I don’t look very athletic in my cut-off jean shorts, scuffed Converse and an oversized white peasant-style blouse I found at the Goodwill. My hair is pulled back in a smooth bun and I stuck some dangly turquoise earrings on to match an armful of jangly silver bracelets.
I plug my ear buds in and crank up some Jane’s Addiction. As soon as I hear the first guitar riff, I’m filled with envy once again that my mom saw them live in L.A. when she was younger. She’s promised to take me to a show if they ever have a reunion in Minneapolis.
I keep walking, slower now, looking around. I remember running by this bench on the side of the path. I’m getting close to where they found Danielle. I stop at the bench and dig around in my bag for the old water bottle I filled with tap water this morning. It is warmish but still tastes good going down. The song ends.
“Raven, get your ass over here!” I freeze. The sound of splashing an
d swearing drifts over to me, but a tall barrier of bushes and trees lies between the sounds and me. I spot a worn path off to one side, barely noticeable. My music blares again. I tug out my earbuds to listen for that voice again.
The narrow dirt path looks like an animal made it. I head in the direction of the voices. Swiftly, I yank off my clinking bangles and tuck them into my bag. After going several feet, I see movement through the bushes.
I creep closer and feel the scratch of bushes against my legs. I hear the low rumble of a dog growling and instinctively shrink back into the brush. After a few seconds, I hear a sharp whistle. I wait a few seconds longer. When nothing happens I carefully part a leafy branch. About ten feet away, along a strip of sandy beach, they have set up camp. Gutterpunks.

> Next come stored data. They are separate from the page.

(** * smartbuysoup: the matcher and the message composer of [script.py]

    A shallow embedding of [search_for_products] and [compose_message].

    Modelling choices.
    - A Python [str] is a [string] holding the UTF-8 bytes of the text.
      UTF-8 is self-synchronising, so the substring test on the bytes of two
      well-formed texts agrees with the substring test on their code points.
    - [str.lower] and [str.title] are Python built-ins, not code of the
      repository. The program is embedded over an arbitrary pair of such
      functions (Section variables); [ascii_lower] and [ascii_title] are the
      built-ins restricted to texts whose cased characters are ASCII letters
      (ASCII and Hebrew text, which has no case) and serve to run the program.
    - The HTML parser is an external library: the embedding starts from the
      parsed document tree ([soup]).  A tree node is a text node or a tag;
      the [BeautifulSoup] object itself is the root tag.  Comments and the
      other special strings of the library are left out.  The operations of
      the library on the tree ([.string], [.text], [.children], [.parents],
      [find_all], [get]) follow its documentation.
    - A raised exception is a value [Raise e] of the [result] monad. *)

From Stdlib Require Import Ascii String.
From stdpp Require Import base option list strings gmap.

Open Scope string_scope.
Open Scope list_scope.

(** ** Python strings *)

Module PyStr.

(** [x in s] on two [str]: [x] occurs in [s] as a contiguous run. *)
Fixpoint str_in (x s : string) : bool :=
  String.prefix x s ||
  match s with
  | EmptyString => false
  | String _ s' => str_in x s'
  end.

(** What [x in s] means. *)
Definition substring_of (x s : string) : Prop :=
  ∃ pre post : string, s = pre +:+ x +:+ post.

(** [sep.join(parts)] is [String.concat sep parts]. *)
Abbreviation join := String.concat (only parsing).

Definition is_upper (c : ascii) : bool :=
  let n := nat_of_ascii c in (65 <=? n)%nat && (n <=? 90)%nat.
Definition is_lower (c : ascii) : bool :=
  let n := nat_of_ascii c in (97 <=? n)%nat && (n <=? 122)%nat.
Definition is_cased (c : ascii) : bool := is_upper c || is_lower c.

Definition to_lower (c : ascii) : ascii :=
  if is_upper c then ascii_of_nat (nat_of_ascii c + 32) else c.
Definition to_upper (c : ascii) : ascii :=
  if is_lower c then ascii_of_nat (nat_of_ascii c - 32) else c.

(** [str.lower] on a text whose cased characters are ASCII letters. *)
Fixpoint ascii_lower (s : string) : string :=
  match s with
  | EmptyString => EmptyString
  | String c s' => String (to_lower c) (ascii_lower s')
  end.

(** [str.title]: a character that follows an uncased one (or starts the
    text) is upper-cased, a character that follows a cased one is
    lower-cased. *)
Fixpoint title_from (previous_is_cased : bool) (s : string) : string :=
  match s with
  | EmptyString => EmptyString
  | String c s' =>
      String (if previous_is_cased then to_lower c else to_upper c)
             (title_from (is_cased c) s')
  end.

Definition ascii_title (s : string) : string := title_from false s.

Definition nl : string := String (ascii_of_nat 10) EmptyString.
Definition dquote : string := String (ascii_of_nat 34) EmptyString.

End PyStr.
Export PyStr.

(** ** Exceptions *)

Inductive exn : Set :=
| StopIteration   (* [next] on an exhausted iterator *)
| IndexError      (* list index out of range *)
| AttributeError. (* [.children] of a text node *)

Inductive result (A : Type) : Type :=
| Ok (a : A)
| Raise (e : exn).
Arguments Ok {A} a.
Arguments Raise {A} e.

#[export] Instance result_ret : MRet result := @Ok.
#[export] Instance result_bind : MBind result := λ A B f r,
  match r with
  | Ok a => f a
  | Raise e => Raise e
  end.

(** A [for] loop whose body may raise: the first exception ends the loop. *)
Fixpoint for_each {A S : Type} (body : A → S → result S) (xs : list A) (s : S)
  : result S :=
  match xs with
  | [] => Ok s
  | x :: xs' => s' ← body x s; for_each body xs' s'
  end.

(** ** The parsed document *)

#[warnings="-register-all"]
Inductive node : Type :=
| NavigableString (s : string)
| Tag (name : string) (attrs : gmap string string) (contents : list node).

(** An element as the program holds it: the node and the chain of its
    parents, nearest first, ending with the [BeautifulSoup] root. *)
Record element : Type := Element { elt : node; parents : list node }.

Module Soup.

(** [tag.get(key, default)]. *)
Definition get (n : node) (key dflt : string) : string :=
  match n with
  | Tag _ attrs _ => default dflt (attrs !! key)
  | NavigableString _ => dflt
  end.

(** [tag.string]: the text of a tag whose only child is a text node, or
    the [.string] of an only child that is a tag; [None] otherwise. *)
Fixpoint string_of (n : node) : option string :=
  match n with
  | NavigableString s => Some s
  | Tag _ _ [child] => string_of child
  | Tag _ _ _ => None
  end.

(** [node.text]: the text nodes below the node, concatenated; a text node
    is its own text. *)
Fixpoint text (n : node) : string :=
  match n with
  | NavigableString s => s
  | Tag _ _ cs => join EmptyString (map text cs)
  end.

(** [node.children]; a text node has no such attribute. *)
Definition children (n : node) : result (list node) :=
  match n with
  | Tag _ _ cs => Ok cs
  | NavigableString _ => Raise AttributeError
  end.

Definition has_name (name : string) (n : node) : bool :=
  match n with
  | Tag nm _ _ => String.eqb nm name
  | NavigableString _ => false
  end.

(** The node [n], whose parents are [ps], followed by everything below it,
    in document order. *)
Fixpoint subtree (ps : list node) (n : node) : list element :=
  Element n ps ::
  match n with
  | NavigableString _ => []
  | Tag _ _ cs => flat_map (subtree (n :: ps)) cs
  end.

(** [tag.descendants]. *)
Definition descendants (e : element) : list element :=
  match elt e with
  | NavigableString _ => []
  | Tag _ _ cs => flat_map (subtree (elt e :: parents e)) cs
  end.

(** [soup.find_all(name)]: the tags of that name below the root, in
    document order. *)
Definition find_all (soup : node) (name : string) : list element :=
  List.filter (λ e, has_name name (elt e)) (descendants (Element soup [])).

End Soup.

(** ** Iterators and indexing *)

(** [itertools.islice(it, start, None)]. *)
Definition islice {A : Type} (it : list A) (start : nat) : list A :=
  drop start it.

(** [next(it)]. *)
Definition next {A : Type} (it : list A) : result A :=
  match it with
  | x :: _ => Ok x
  | [] => Raise StopIteration
  end.

(** [l[i]] for a non-negative literal [i]. *)
Definition index {A : Type} (l : list A) (i : nat) : result A :=
  match l !! i with
  | Some x => Ok x
  | None => Raise IndexError
  end.

(** ** The match set: a [dict] from keyword to links, in insertion order *)

Definition matchset : Type := list (string * list string).

Definition keys (d : matchset) : list string := map fst d.

Fixpoint lookup_key (k : string) (d : matchset) : option (list string) :=
  match d with
  | [] => None
  | (k', vs) :: d' => if String.eqb k' k then Some vs else lookup_key k d'
  end.

(** [d.setdefault(k, []).append(v)]. *)
Fixpoint setdefault_append (k v : string) (d : matchset) : matchset :=
  match d with
  | [] => [(k, [v])]
  | (k', vs) :: d' =>
      if String.eqb k' k then (k', vs ++ [v]) :: d'
      else (k', vs) :: setdefault_append k v d'
  end.

(** ** [search_for_products] *)

Definition hours_marker : string := "שעות".
Definition one_day_marker : string := "1 ימים".

Definition date_is_today (date_text : string) : bool :=
  str_in hours_marker date_text || str_in one_day_marker date_text.

(** Truth value of a [str]. *)
Definition truthy (s : string) : bool :=
  match s with
  | EmptyString => false
  | String _ _ => true
  end.

(** Lines 43-48: the fifth parent, its fourth child, that one's fourth
    child, that one's second child, and the text of it. *)
Definition date_text_of (a : element) : result string :=
  a_ancestor_element ← next (islice (parents a) 4);
  c1 ← Soup.children a_ancestor_element;
  n1 ← index c1 3;
  c2 ← Soup.children n1;
  n2 ← index c2 3;
  c3 ← Soup.children n2;
  n3 ← index c3 1;
  Ok (Soup.text n3).

Section Matcher.

(** [str.lower]. *)
Variable lower : string → string.

(** Line 42, for an already lower-cased keyword [p]. *)
Definition condition (p : string) (a : element) : bool :=
  match Soup.string_of (elt a) with
  | None => false
  | Some s => str_in p (lower s) && truthy (Soup.get (elt a) "href" EmptyString)
  end.

(** The body of the inner loop, lines 42-51. *)
Definition visit (p : string) (a : element) (matches : matchset)
  : result matchset :=
  if condition p a then
    date_text ← date_text_of a;
    if date_is_today date_text
    then Ok (setdefault_append p (Soup.get (elt a) "href" EmptyString) matches)
    else Ok matches
  else Ok matches.

(** Lines 36-56, once [a_tags] is known. *)
Definition search_tags (a_tags : list element) (products : list string)
  : result (option matchset) :=
  let products := map lower products in
  matches ← for_each (λ p, for_each (visit p) a_tags) products [];
  Ok (if (length (keys matches) =? 0)%nat then None else Some matches).

Definition search_for_products (soup : node) (products : list string)
  : result (option matchset) :=
  search_tags (Soup.find_all soup "a") products.

End Matcher.

(** ** [compose_message] *)

(** The [MIMEText] object that [compose_message] fills in.  Its encoding by
    [as_bytes] and [urlsafe_b64encode] is the work of the libraries. *)
Record message : Type := Message {
  msg_body : string;
  msg_to : string;
  msg_from : string;
  msg_subject : string
}.

Section Composer.

(** [str.title]. *)
Variable title : string → string.
(** The two addresses of the module [secret_keys]. *)
Variables TARGET_MAIL_ADDR FROM_MAIL_ADDR : string.

(** One turn of the loop of lines 108-112. *)
Definition add_product (body : string) (item : string * list string) : string :=
  let '(key, links) := item in
  let body := body +:+ "The product responding to keyword " +:+ dquote +:+ key
                   +:+ dquote +:+ " has been found in SmartBuy." +:+ nl in
  body +:+ "Click here to find out more: " +:+ join " , " links +:+ nl +:+ nl.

A small cluster of rocks has a faint trail of smoke rising from it and a few tarps and blankets are rolled up off to one side. A pile of beer bottles teeters near the fire pit.
A Mohawked guy wearing overalls without a shirt underneath sprawls on his back, his elbows propped up on the blanket underneath. A few backpacks sit nearby. Even from here, I can see a giant heart tattoo on his neck. A banjo is propped against a nearby tree. A girl with delicate features and tiny ears sticking out from a boy’s haircut leans over and sticks a cigarette in the Mohawked kid’s mouth. He takes a puff and then she puts it back in her own red lipsticked mouth where it dangles out one side. Even from here, I can see the dirt on his forearms and on her bare calves under her flowing hippie skirt. She is tiny and reminds me of a sprite, or a fairy.
Two other people stand closer to the shore. I creep forward a few feet and part a bigger branch to see them better. A guy — long and lean, wearing scruffy big black boots, and a newsboy cap — faces the water. Raven.
He stands near a kid with a rat-like face — tiny buckteeth and a skinny pointy nose and chin. This kid’s head is shaved. His earlobes hang low with metal plugs in them and a bronze bolt is pierced through the bridge of his nose.